EXERCISE
From the entries below, output the line with "assert (∀ e'', e''" and each following line up to and including the line with "specialize (H1 ltac:(intros", exactly as written.

DATASET
(* ===== verification/GoldenFill.v ===== *)
(** Filling a sequence with the pattern: every write goes to a frame the sequence has
    to itself, and what it stores afterwards is the pattern. *)
From Stdlib Require Import Floats.SpecFloat.
From S2P Require Import Prelude.
From S2P Require Import Throws.
From S2P Require Import Block.
From S2P Require Import CacheLayout.
From S2P Require Import SwapBackend.
From S2P Require Import BlockTable.
From S2P Require Import MemoryAllocator.
From S2P Require Import AllocatorSpec.
From S2P Require Import AllocatorProps.
From S2P Require Import KVCacheManager.
From S2P Require Import CacheAccounting.
From S2P Require Import AllocatorMoves.
From S2P Require Import CacheInvariant.
From S2P Require Import CacheLemmas.
From S2P Require Import CacheWrite.
From S2P Require Import CacheViews.
From S2P Require Import PagedAttention.
From S2P Require Import AttentionCache.
From S2P Require Import Npy.
From S2P Require Import GoldenExport.
From S2P Require Import FloatBlocks.

Section Fill.
Context {B : Type} `{SwapBackendLaws B}.
Implicit Types a : MemoryAllocator B.
Implicit Types m : KVCacheManager B.

(** The floats of a vector. *)
Lemma write_floats_frame a id base off xs :
  alloc_wf a → valid a id → pool_base_ a = Some base → 0 <= off →
  (off + Z.of_nat (length xs)) * 4 <= block_stride_bytes_ a →
  write_floats a (base + id * block_stride_bytes_ a) off xs =
    Some (set_frame a id (put_floats (frame a id) off xs)).
Proof.
  intros Hwf Hv Hb. unfold write_floats.
  assert (∀ xs blk k, 0 <= off + k → (off + k + Z.of_nat (length xs)) * 4 <= block_stride_bytes_ a →
    Z.of_nat (length blk) = block_stride_bytes_ a →
    foldM (λ a' '(dim, x), write_mem a' (Some (base + id * block_stride_bytes_ a + (off + dim) * 4))
        (bytes_of_float x)) (set_frame a id blk) (imap (λ i x, (k + Z.of_nat i, x)) xs) =
      Some (set_frame a id (put_floats blk (off + k) xs))) as Hgen.
  { clear xs. induction xs as [|x xs IH]; intros blk k Ho Hle Hlen; [done|].
    pose proof (bytes_of_float_length x) as Hx. cbn [imap foldM length put_floats] in *.
    rewrite Z.add_0_r. destruct (set_frame_wf a id blk Hwf Hv Hlen) as [Hwf' Hfr].
    rewrite (write_in_frame (set_frame a id blk) id base) by (try done; simpl; lia).
    cbn [mbind option_bind]. rewrite Hfr, decide_True by done.
    assert (length (splice (Z.to_nat ((off + k) * 4)) (bytes_of_float x) blk) = length blk) as Hs
      by (apply length_splice; lia).
    rewrite set_frame_twice by (try done; lia).
    replace (off + k + 1) with (off + (k + 1)) by lia.
    rewrite <-(IH _ (k + 1)); [|lia|lia|lia].
    f_equal. apply imap_ext. intros i y _. simpl. f_equal. lia. }
  intros Ho Hle. specialize (Hgen xs (frame a id) 0). rewrite Z.add_0_r in Hgen.
  rewrite set_frame_same in Hgen by done. rewrite <-Hgen; [|lia|lia|by apply length_frame]. done.
Qed.

(** ** The sequence being filled *)

(** The copies that writing all the entries may still take. *)
Definition owed a (es : list BlockTableEntry) : Z :=
  zsum (λ e, if 1 <? refs a (physical_id e) then 1 else 0) es.

Context (s : BlockShape) (sid n : Z).

(** A sequence of one table whose first [n] blocks can all be written. *)
Record fillable m : Prop := {
  fl_wf : mgr_wf m;
  fl_pool : view_pool (allocator_ m);
  fl_shape : pool_shape (allocator_ m) = s;
  fl_seq : ∃ st t, sequences_ m !! sid = Some st ∧ tables st !! 0%nat = Some t ∧
    n <= Z.of_nat (length (entries_ t)) ∧ Forall (λ e, resident e = true) (entries_ t) ∧
    owed (allocator_ m) (entries_ t) <= nfree (allocator_ m)
}.

Context (Hdense : frame_layers s = num_layers s) (Hbytes : bytes_per_element s = 4).

Lemma owed_app a es es' : owed a (es ++ es') = owed a es + owed a es'.
Proof. unfold owed. induction es as [|e es IH]; [done|]. simpl. rewrite IH. lia. Qed.

Lemma owed_nonneg a es : 0 <= owed a es.
Proof. unfold owed. induction es as [|e es IH]; [done|]. simpl. case_match; lia. Qed.

Lemma owed_mono a a' es :
  (∀ e, e ∈ es → refs a' (physical_id e) <= refs a (physical_id e)) → owed a' es <= owed a es.
Proof.
  unfold owed. induction es as [|e es IH]; intros Hle; [done|]. simpl.
  pose proof (Hle e ltac:(by left)). specialize (IH ltac:(intros; apply Hle; by right)).
  destruct (Z.ltb_spec 1 (refs a' (physical_id e))), (Z.ltb_spec 1 (refs a (physical_id e))); lia.
Qed.

Lemma fill_tpb m : fillable m → tpb_of m = tokens_per_block s ∧ 0 < tokens_per_block s ∧
  0 < frame_layers s ∧ 0 < num_kv_heads s ∧ 0 < head_dim s ∧ exact_elements s < W64 ∧
  shape_typed s ∧ exact_elements s * 4 <= block_stride_bytes_ (allocator_ m).
Proof.
  intros [Hwf Hvp Hs _].
  destruct (pool_shape_config _ (proj1 (mgr_alloc _ Hwf)) (view_frames _ Hvp)) as [Hps Htp].
  pose proof (mgr_shape _ Hwf) as Hty. rewrite <-Hps, Hs in *.
  pose proof (view_elements _ Hvp) as He. pose proof (view_range _ Hvp) as Hr.
  pose proof (view_fits _ Hvp) as Hf. rewrite <-Hps in He, Hr, Hf. rewrite Hbytes in Hr.
  destruct (exact_elements_pos s Hty) as (_ & H1 & H2 & H3 & H4); [lia|].
  split_and!; try done; try lia.
  rewrite byte_size_mod, Hbytes in Hf.
  replace (tokens_per_block s * frame_layers s * num_kv_heads s * head_dim s * 4 * 2)
    with (exact_elements s * 4) in Hf by (unfold exact_elements; ring).
  rewrite u64_small in Hf by words. done.
Qed.

(** An entry with another's frame owes a copy. *)
Lemma owed_elem a es e : e ∈ es → 1 < refs a (physical_id e) → 1 <= owed a es.
Proof.
  intros (es1 & es2 & ->)%list_elem_of_split Hsh. rewrite owed_app. unfold owed at 2. simpl.
  rewrite (proj2 (Z.ltb_lt _ _)) by done. fold (owed a es2).
  pose proof (owed_nonneg a es1). pose proof (owed_nonneg a es2). lia.
Qed.

(** Making an entry exclusive settles what it owed and raises nothing. *)
Lemma exclusive_owed a es k e id e' a' :
  alloc_inv a → backed a es → Forall (λ e, resident e = true) es → es !! k = Some e →
  make_exclusive a e = Some (Some (id, e'), a') → owed a es <= nfree a →
  owed a' (<[k := e']> es) <= nfree a'.
Proof.
  intros Hi Hb Hres He Hmk Howed.
  assert (resident e = true) as Hre by (rewrite Forall_lookup in Hres; by eapply Hres).
  pose proof (elem_backed _ _ _ _ Hb He) as Hbe.
  pose proof (make_exclusive_spec a e Hi Hre Hbe) as Hsp. rewrite Hmk in Hsp. cbn [runs] in Hsp.
  destruct Hsp as (-> & Hp & Hone & Hcase).
  rewrite (make_exclusive_free a e id _ a' Hi Hre Hbe Hmk).
  assert (∀ e'', e'' ∈ es → refs a' (physical_id e'') <= refs a (physical_id e'')) as Hle.
  { intros e'' He''. destruct Hcase as [(_ & _ & ->)|[_ Hz]]; [lia|].
    apply list_elem_of_lookup in He'' as [j Hj].
    rewrite Forall_lookup in Hres. pose proof (resident_refs a e'' (Hres _ _ Hj)
      (elem_backed _ _ _ _ Hb Hj)) as Hpos.
    rewrite (moves_refs _ _ _ _ _ _ (proj1 Hp)). autorewrite with holds.
    destruct (resident_entry e Hre) as (-> & _ & Hsw).
    unfold entry_frames. simpl. rewrite Hsw, !zcount_single.
    destruct (decide (physical_id e'' = id)) as [Heq|]; [rewrite <-Heq in Hz; lia|].
    destruct (decide _); lia. }
  assert (k < length es)%nat as Hlt by (by eapply lookup_lt_Some).
  rewrite insert_take_drop by done. rewrite <-(take_drop_middle _ _ _ He) in Howed.
  rewrite owed_app in Howed |- *.
  pose proof (owed_mono a a' (take k es)) as H1. pose proof (owed_mono a a' (drop (S k) es)) as H2.
  unfold owed in Howed, H1, H2 |- *. cbn [zsum] in *. simpl in *. rewrite Hone.
  specialize (H1 ltac:(intros ? Hin; by apply Hle, (subseteq_take k))).
  specialize (H2 ltac:(intros ? Hin; by apply Hle, (subseteq_drop (S k)))).
  change (1 <? 1) with false. destruct (1 <? refs a (physical_id e)); lia.
Qed.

EXPECTED OUTPUT
  assert (∀ e'', e'' ∈ es → refs a' (physical_id e'') <= refs a (physical_id e'')) as Hle.
  { intros e'' He''. destruct Hcase as [(_ & _ & ->)|[_ Hz]]; [lia|].
    apply list_elem_of_lookup in He'' as [j Hj].
    rewrite Forall_lookup in Hres. pose proof (resident_refs a e'' (Hres _ _ Hj)
      (elem_backed _ _ _ _ Hb Hj)) as Hpos.
    rewrite (moves_refs _ _ _ _ _ _ (proj1 Hp)). autorewrite with holds.
    destruct (resident_entry e Hre) as (-> & _ & Hsw).
    unfold entry_frames. simpl. rewrite Hsw, !zcount_single.
    destruct (decide (physical_id e'' = id)) as [Heq|]; [rewrite <-Heq in Hz; lia|].
    destruct (decide _); lia. }
  assert (k < length es)%nat as Hlt by (by eapply lookup_lt_Some).
  rewrite insert_take_drop by done. rewrite <-(take_drop_middle _ _ _ He) in Howed.
  rewrite owed_app in Howed |- *.
  pose proof (owed_mono a a' (take k es)) as H1. pose proof (owed_mono a a' (drop (S k) es)) as H2.
  unfold owed in Howed, H1, H2 |- *. cbn [zsum] in *. simpl in *. rewrite Hone.
  specialize (H1 ltac:(intros ? Hin; by apply Hle, (subseteq_take k))).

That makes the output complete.